__WORK TO COMPLETE__: Retype exactly the lines below, beginning with the first and ending with the line where "zero time and a parse error. *)" appears.

__Stored data__:
*** Block opens ***
(** The civil date written by [value] in the layout ["2006-01-02"]: four
    digits, a dash, two digits of a month in 1..12, a dash, two digits of
    a day of that month, and nothing else. *)
Definition parse_DateOnly (value : string) : option Time :=
  match getyear value with
  | None => None
  | Some (y, value) =>
  match skip_dash value with
  | None => None
  | Some value =>
  match getnum value true with
  | None => None
  | Some (m, value) =>
  if (m <=? 0) || (12 <? m) then None else
  match skip_dash value with
  | None => None
  | Some value =>
  match getnum value true with
  | None => None
  | Some (d, value) =>
  if negb (String.eqb value "") then None
  else if (d <? 1) || (daysIn m y <? d) then None
  else Some (Date y m d)
  end end end end end.

(** The zero [Time{}]: January 1 of year 1. *)
Definition zero : Time := Date 1 1 1.

(** [*time.ParseError] *)
Inductive ParseError : Type := parseError (value : string).

(** [time.Parse(time.DateOnly, value)]: the time and a nil error, or the
    zero time and a parse error. *)
Definition Parse_DateOnly (value : string) : Time * option ParseError :=
  match parse_DateOnly value with
  | Some t => (t, None)
  | None => (zero, Some (parseError value))
  end.

(** [t.After(u)]: is the instant [t] after [u]. *)
Definition After (t u : Time) : bool :=
  (year u <? year t)
  || ((year u =? year t)
      && ((month u <? month t)
          || ((month u =? month t) && (day u <? day t)))).

End time.

(** ** Errors

    One constructor per [fmt.Errorf] call site of the package, and the
    failures of the transport. *)

Inductive error : Type :=
| ErrBadEnum (field : string)
| ErrExchMicTogether
| ErrNullInterval
| ErrBadInterval
| ErrBadDateFormat
| ErrExpirationOnlyOption
| ErrMaturityOnlyPool
| ErrBadIdType (idType : string)
| ErrSecurityType2Required
| ErrNoMoreResults
| ErrMarshal
| ErrTransport
| ErrStatus (code : Z)
| ErrUnmarshal.

(** The classes of failure by which the package's errors are told apart. *)
Inductive ErrorKind : Type :=
| InvalidEnumValue (field : string)
| MutuallyExclusiveFields
| InvalidInterval
| InvalidDateFormat
| ConditionalFieldViolation (field requiredBy : string)
| MissingRequiredField (field : string)
| NoMoreResults
| TransportFailure.

Definition kind (e : error) : ErrorKind :=
  match e with
  | ErrBadEnum field => InvalidEnumValue field
  | ErrExchMicTogether => MutuallyExclusiveFields
  | ErrNullInterval => InvalidInterval
  | ErrBadInterval => InvalidInterval
  | ErrBadDateFormat => InvalidDateFormat
  | ErrExpirationOnlyOption => ConditionalFieldViolation "expiration" "Option"
  | ErrMaturityOnlyPool => ConditionalFieldViolation "maturity" "Pool"
  | ErrBadIdType _ => InvalidEnumValue "idType"
  | ErrSecurityType2Required => MissingRequiredField "securityType2"
  | ErrNoMoreResults => NoMoreResults
  | ErrMarshal | ErrTransport | ErrStatus _ | ErrUnmarshal => TransportFailure
  end.

(** [err != nil] *)
Definition is_Some_b {A : Type} (o : option A) : bool :=
  match o with Some _ => true | None => false end.

(** ** Intervals *)

(** [type interval[T constraints.Ordered] [2]T] *)
Definition interval (T : Type) : Type := (T * T)%type.

(** [type validator interface { validate() error }] *)
Class validator (A : Type) : Type := validate : A -> option error.

(** [interval[T].validate], the branch [case float64] of its type switch. *)
#[export] Instance interval_float64_validate : validator (interval float64.t) :=
  fun iv =>
    let start := fst iv in
    let end_ := snd iv in
    if float64.IsInf start (-1) && float64.IsInf end_ 1 then
      Some ErrNullInterval
    else if float64.gt start end_ then
      Some ErrBadInterval
    else None.

(** [interval[T].validate], the branch [case string] of its type switch. *)
#[export] Instance interval_string_validate : validator (interval string) :=
  fun iv =>
    let start := fst iv in
    let end_ := snd iv in
    if String.eqb start "" && String.eqb end_ "" then
      Some ErrNullInterval
    else
      let '(s, err) := time.Parse_DateOnly start in
      if negb (String.eqb start "") && is_Some_b err then Some ErrBadDateFormat
      else
        let '(e, err) := time.Parse_DateOnly end_ in
        if negb (String.eqb end_ "") && is_Some_b err then Some ErrBadDateFormat
        else if negb (String.eqb start "") && negb (String.eqb end_ "")
                && time.After s e
        then Some ErrBadInterval
        else None.

(** An interface value of type [validator] that holds a pointer, nil or
    not, to a value with a [validate] method. *)
Inductive validator_value : Type :=
| ptr {A : Type} `{validator A} (p : option A).

(** The loop of [BaseItem.validate] over a slice of validators: nil pointers
    are passed over, the first error ends the loop. *)
Fixpoint validate_each (vs : list validator_value) : option error :=
  match vs with
  | [] => None
  | ptr None :: vs => validate_each vs
  | ptr (Some iv) :: vs =>
      match validate iv with
      | Some err => Some err
      | None => validate_each vs
      end
  end.

(** ** Dynamic values

    The values that a caller can put behind an [any]; the package inspects
    only whether one is nil, a [float64] or a [string]. *)

Inductive any : Type :=
| any_nil
| any_float64 (f : float64.t)
| any_string (s : string)
| any_int (n : Z)
| any_bool (b : bool).

(** [intepretRange[float64]]: an absent bound becomes the infinity of its
    side; a bound that is not a [float64] panics in the final type
    assertion. *)
Definition intepretRange_float64 (iv : any * any) : option (interval float64.t) :=
  let i0 := match fst iv with
            | any_nil => any_float64 (float64.Inf (-1))
            | x => x
            end in
  let i1 := match snd iv with
            | any_nil => any_float64 (float64.Inf 1)
            | x => x
            end in
  match i0, i1 with
  | any_float64 a, any_float64 b => Some (a, b)
  | _, _ => None
  end.

(** [intepretRange[string]]: an absent bound becomes the empty string. *)
Definition intepretRange_string (iv : any * any) : option (interval string) :=
  let i0 := match fst iv with any_nil => any_string "" | x => x end in
  let i1 := match snd iv with any_nil => any_string "" | x => x end in
  match i0, i1 with
  | any_string a, any_string b => Some (a, b)
  | _, _ => None
  end.
(** C3 (as the code has it). On a valid scratch slot [writeEEPROM]
    writes the unlock sentinel 0x8000 to the lock-control register,
    waits 2, writes the value to the slot, waits 10, writes 0x0000 to
    the lock-control register and, when that last write is
    acknowledged, waits 2 once more. A refused unlock write or a
    refused data write ends the sequence there and then, with failure
    as the result. *)
Theorem writeEEPROM_sequence :
  forall (bus : Bus) (s : State) (reg value : Z),
    reg = REG_EEPROM1 \/ reg = REG_EEPROM2 \/ reg = REG_EEPROM3 ->
    let d := self s in
    let st1 := write_status bus (log s) d REG_EEPROM_UL 0x8000 in
    let h1 := log s ++ [write_txn d REG_EEPROM_UL 0x8000 st1; EvDelay 2] in
    let st2 := write_status bus h1 d reg value in
    let h2 := h1 ++ [write_txn d reg value st2; EvDelay 10] in
    let st3 := write_status bus h2 d REG_EEPROM_UL 0x0000 in
    let r := writeEEPROM bus reg value s in
    (st1 <> 0 ->
     fst r = false /\
     log (snd r) = log s ++ [write_txn d REG_EEPROM_UL 0x8000 st1]) /\
    (st1 = 0 -> st2 <> 0 ->
     fst r = false /\
     log (snd r) = log s ++ [write_txn d REG_EEPROM_UL 0x8000 0; EvDelay 2;
                             write_txn d reg value st2]) /\
    (st1 = 0 -> st2 = 0 ->
     log (snd r) = log s ++ [write_txn d REG_EEPROM_UL 0x8000 0; EvDelay 2;
                             write_txn d reg value 0; EvDelay 10;
                             write_txn d REG_EEPROM_UL 0x0000 st3]
                         ++ (if st3 =? 0 then [EvDelay 2] else [])).
Proof.
  intros bus s reg value Hreg d st1 h1 st2 h2 st3 r.
  destruct (writeEEPROM_run bus s reg value (not_eeprom_false reg Hreg))
    as (s' & E & _ & Hlog).
  fold d st1 h1 st2 h2 st3 in E, Hlog. subst r. rewrite E. cbn [fst snd].
  rewrite Hlog. clear E Hlog.
  split; [|split].
  - intros H1. apply Z.eqb_neq in H1. rewrite H1. split; reflexivity.
  - intros H1 H2. apply Z.eqb_neq in H2.
    assert (E1 : (st1 =? 0) = true) by (now apply Z.eqb_eq).
    rewrite E1, H2. split; [reflexivity|].
    subst h1. rewrite H1, <- app_assoc. reflexivity.
  - intros H1 H2.
    assert (E1 : (st1 =? 0) = true) by (now apply Z.eqb_eq).
    assert (E2 : (st2 =? 0) = true) by (now apply Z.eqb_eq).
    rewrite E1, E2.
    subst h2 h1. rewrite H1, H2, <- !app_assoc. reflexivity.
Qed.
(** * TimeSeriesChart: the charting core of the groundwater dashboard

    A shallow embedding of the [TimeSeriesChart] component: the trend
    estimator ([calculateTrendline]), the render model ([chartData]), the
    visibility and zoom handlers and the CSV export.

    JavaScript numbers are IEEE 754 binary64 values, modelled by Rocq's
    primitive floats; strings are [string]s, one character per code unit
    (code units below 256, on which the order of [String.compare] is the
    code-unit order used by [Array.prototype.sort]). *)

From Stdlib Require Import String Ascii List Bool Arith ZArith Lia.
From Stdlib Require Import Floats Uint63 DecimalString.
From Stdlib Require Import Sorted Permutation.
From Stdlib Require Import QArith Field Lqa.
Import ListNotations.

Close Scope Q_scope.
Open Scope nat_scope.

Set Implicit Arguments.

(** ** JavaScript arrays *)

Module Array.

Section Ops.
Variables A B : Type.

(** [arr.map((elt, index) => f(elt, index))], the index counted from [k]. *)
Fixpoint map_from (k : nat) (f : A -> nat -> B) (arr : list A) : list B :=
  match arr with
  | [] => []
  | elt :: rest => f elt k :: map_from (S k) f rest
  end.

Definition mapi (f : A -> nat -> B) (arr : list A) : list B :=
  map_from 0 f arr.

(** [arr.reduce((acc, elt, index) => f(acc, elt, index), init)]. *)
Fixpoint reduce_from (k : nat) (f : B -> A -> nat -> B) (arr : list A) (acc : B) : B :=
  match arr with
  | [] => acc
  | elt :: rest => reduce_from (S k) f rest (f acc elt k)
  end.

Definition reducei (f : B -> A -> nat -> B) (arr : list A) (init : B) : B :=
  reduce_from 0 f arr init.

(** [arr.reduce((acc, elt) => f(acc, elt), init)]. *)
Definition reduce (f : B -> A -> B) (arr : list A) (init : B) : B :=
  fold_left f arr init.
End Ops.

(** [arr.includes(s)] on an array of strings. *)
Definition includes (arr : list string) (s : string) : bool :=
  existsb (String.eqb s) arr.

End Array.

(** ** Numbers

    The arithmetic used by the trend estimator, as an interface: the
    component runs it on doubles; the same definition is read over the
    rationals to relate it to least squares. *)

Class Arith (num : Type) : Type := {
  of_index : nat -> num;        (* an array index or a length as a number *)
  add : num -> num -> num;
  sub : num -> num -> num;
  mul : num -> num -> num;
  div : num -> num -> num;
  undefined_num : num           (* an out-of-range read used as an operand *)
}.

Declare Scope num_scope.
Delimit Scope num_scope with num.
Infix "+" := add : num_scope.
Infix "-" := sub : num_scope.
Infix "*" := mul : num_scope.
Infix "/" := div : num_scope.

(** Doubles.  Indices stay far below 2^53, so the conversion is exact. *)
#[export] Instance float_arith : Arith float := {
  of_index := fun i => PrimFloat.of_uint63 (Uint63.of_Z (Z.of_nat i));
  add := PrimFloat.add;
  sub := PrimFloat.sub;
  mul := PrimFloat.mul;
  div := PrimFloat.div;
  undefined_num := PrimFloat.nan
}.

(** An index as a rational. *)
Definition idx (i : nat) : Q := inject_Z (Z.of_nat i).

(** Exact rationals; every read of the estimator is in range, so the
    operand standing for [undefined] is never used. *)
#[export] Instance Q_arith : Arith Q := {
  of_index := idx;
  add := Qplus;
  sub := Qminus;
  mul := Qmult;
  div := Qdiv;
  undefined_num := 0%Q
}.

(** ** Data model *)

(** A [Date]: its time value in milliseconds, [None] for an invalid date. *)
Definition Date : Type := option Z.

(** [x: number | Date | string]. *)
Inductive XValue : Type :=
| XNumber (v : float)
| XDate (d : Date)
| XString (s : string).

Module DataPoint.
Record t (num : Type) : Type := mk { x : XValue; y : num }.
Arguments mk {num} x y.
End DataPoint.

(** ** Trend estimator *)

Section Trendline.
Context {num : Type} {A : Arith num}.
Local Open Scope num_scope.

(** [calculateTrendline], lines 430-452. *)
Definition calculateTrendline (data : list (DataPoint.t num)) : list (DataPoint.t num) :=
  if (List.length data <? 2)%nat then [] else
  let xValues := Array.mapi (fun point index => of_index index) data in
  let yValues := List.map (fun point => DataPoint.y point) data in
  let n := of_index (List.length xValues) in
  let sumX := Array.reduce (fun a b => a + b) xValues (of_index 0) in
  let sumY := Array.reduce (fun a b => a + b) yValues (of_index 0) in
  let sumXY :=
    Array.reducei (fun a b i => a + b * nth i yValues undefined_num) xValues (of_index 0) in
  let sumXX := Array.reduce (fun a b => a + b * b) xValues (of_index 0) in
  let slope := (n * sumXY - sumX * sumY) / (n * sumXX - sumX * sumX) in
  let intercept := (sumY - slope * sumX) / n in
  Array.mapi
    (fun point index =>
       DataPoint.mk (DataPoint.x point) (slope * of_index index + intercept))
    data.

(** The least-squares formula as the specification writes it: for [n]
    points with index [xi] and value [yi],
    slope = (n Σ(xi yi) − Σxi Σyi) / (n Σ(xi²) − (Σxi)²) and
    intercept = (Σyi − slope Σxi) / n, each Σ running over
    i = 0 .. n-1 and adding its terms in that order. *)
Fixpoint Sigma_from (i count : nat) (term : nat -> num) (acc : num) : num :=
  match count with
  | O => acc
  | S c => Sigma_from (S i) c term (acc + term i)
  end.

Definition Sigma (n : nat) (term : nat -> num) : num :=
  Sigma_from 0 n term (of_index 0).

Section Formula.
Variable ys : list num.
Let n := List.length ys.
Let xi (i : nat) : num := of_index i.
Let yi (i : nat) : num := nth i ys undefined_num.

Definition ols_slope : num :=
  (of_index n * Sigma n (fun i => xi i * yi i) - Sigma n xi * Sigma n yi)
  / (of_index n * Sigma n (fun i => xi i * xi i) - Sigma n xi * Sigma n xi).

Definition ols_intercept : num :=
  (Sigma n yi - ols_slope * Sigma n xi) / of_index n.
End Formula.

(** The sum of the squared residuals of the line [y = a * i + b] on
    the points [(i, ys[i])]. *)
Definition squared_error (ys : list num) (a b : num) : num :=
  Sigma (List.length ys)
    (fun i => (nth i ys undefined_num - (a * of_index i + b))
              * (nth i ys undefined_num - (a * of_index i + b))).

End Trendline.

(** The series [(0,1),(1,2),(2,3),(3,4)] of the specification. *)
Definition exact_fit_series : list (DataPoint.t float) :=
  [ DataPoint.mk (XNumber 0%float) 1%float;
    DataPoint.mk (XNumber 1%float) 2%float;
    DataPoint.mk (XNumber 2%float) 3%float;
    DataPoint.mk (XNumber 3%float) 4%float ].

(** ** Series, datasets and component state *)

Inductive ChartType : Type := line | bar.

Inductive SeriesType : Type := TypeLine | TypeBar | TypeScatter.

Definition SeriesType_of_ChartType (t : ChartType) : SeriesType :=
  match t with line => TypeLine | bar => TypeBar end.

Module DataSeries.
Record t : Type := mk {
  id : string;
  label : string;
  data : list (DataPoint.t float);
  color : option string;
  hidden : option bool;
  type : option SeriesType;
  fill : option bool;
  tension : option float;
  borderWidth : option float;
  pointRadius : option float;
  yAxisID : option string
}.
End DataSeries.

Module TimeRange.
Record t : Type := mk { start : Date; end_ : Date }.
End TimeRange.

(** The dataset objects handed to Chart.js; [borderDash] is set on trend
    datasets only and [pointHoverRadius] on primary ones only. *)
Module Dataset.
Record t : Type := mk {
  label : string;
  data : list (DataPoint.t float);
  borderColor : string;
  backgroundColor : string;
  borderWidth : float;
  borderDash : option (list float);
  pointRadius : float;
  pointHoverRadius : option float;
  tension : float;
  fill : bool;
  yAxisID : string;
  type : SeriesType
}.
End Dataset.

Module Theme.
Record t : Type := mk { primary_main : string; secondary_main : string }.
End Theme.

(** What the component takes from outside the repository: the Chart.js
    instance it holds a handle to, and the built-in conversions to text. *)
Class ChartLibrary : Type := {
  ChartJS : Type;
  toBase64Image : ChartJS -> string
}.

Class Runtime : Type := {
  Number_toString : float -> string;   (* String(n) on a number *)
  Date_toISOString : Z -> string       (* toISOString() of a valid date *)
}.

(** The props the modelled code reads.  [onRangeChange] and [onExport] say
    whether the optional callback is supplied. *)
Module Props.
Record t : Type := mk {
  series : list DataSeries.t;
  title : option string;
  loading : bool;
  error : option string;
  onRangeChange : bool;
  enableZoom : bool;
  enableExport : bool;
  enableTrendline : bool;
  allowChartTypeSwitch : bool;
  defaultChartType : ChartType;
  onExport : bool
}.
End Props.

Inductive ExportKind : Type := Kind_png | Kind_csv.

Inductive ChartMethod : Type :=
| resetZoom
| zoom (factor : float)
| toBase64Image_call.

Section Component.
Context {lib : ChartLibrary} {rt : Runtime}.
(** * Course Match: the ILP model of the two Streamlit pages

    Shallow embedding of [pages/4_Course_Match.py] (pairwise conflict
    constraints) and [pages/5_v2_Course_Match.py] (grouped conflict
    constraints).

    Conventions of the embedding.
    - A row of [course_data] is a record; the text columns are strings and
      the numeric columns ([Price], [Credits], [Utility]) are exact
      rationals, so sums and comparisons are those of the reals and not of
      binary floating point.
    - [course_vars] is a dict keyed by [SectionID]; every use of a variable
      goes through [course_vars[row['SectionID']]], so a variable is
      identified with its key.
    - The solver is external.  What it may return is characterised by the
      model it is handed: an assignment of values to the variables that
      respects the [Binary] category and every constraint ([feasible]),
      and, for an optimal status, one that maximises the objective. *)

From Stdlib Require Import List String Ascii Bool Arith Lia.
From Stdlib Require Import ZArith QArith Lqa.
From Stdlib Require Import DecimalString DecimalNat Decimal.
Import ListNotations.

Open Scope string_scope.
Open Scope list_scope.
Open Scope Q_scope.

(** ** Rows of the course table *)

Record Row : Type := mkRow {
  SectionID  : string;
  Section_   : string;   (* column 'Section': the course name *)
  Instructor : string;
  Days       : string;
  Time       : string;
  Term       : string;
  Price      : Q;
  Credits    : Q;
  Utility    : Q
}.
*** Block closes ***
__ANSWER BOX__:
(** The civil date written by [value] in the layout ["2006-01-02"]: four
    digits, a dash, two digits of a month in 1..12, a dash, two digits of
    a day of that month, and nothing else. *)
Definition parse_DateOnly (value : string) : option Time :=
  match getyear value with
  | None => None
  | Some (y, value) =>
  match skip_dash value with
  | None => None
  | Some value =>
  match getnum value true with
  | None => None
  | Some (m, value) =>
  if (m <=? 0) || (12 <? m) then None else
  match skip_dash value with
  | None => None
  | Some value =>
  match getnum value true with
  | None => None
  | Some (d, value) =>
  if negb (String.eqb value "") then None
  else if (d <? 1) || (daysIn m y <? d) then None
  else Some (Date y m d)
  end end end end end.

(** The zero [Time{}]: January 1 of year 1. *)
Definition zero : Time := Date 1 1 1.

(** [*time.ParseError] *)
Inductive ParseError : Type := parseError (value : string).

(** [time.Parse(time.DateOnly, value)]: the time and a nil error, or the
    zero time and a parse error. *)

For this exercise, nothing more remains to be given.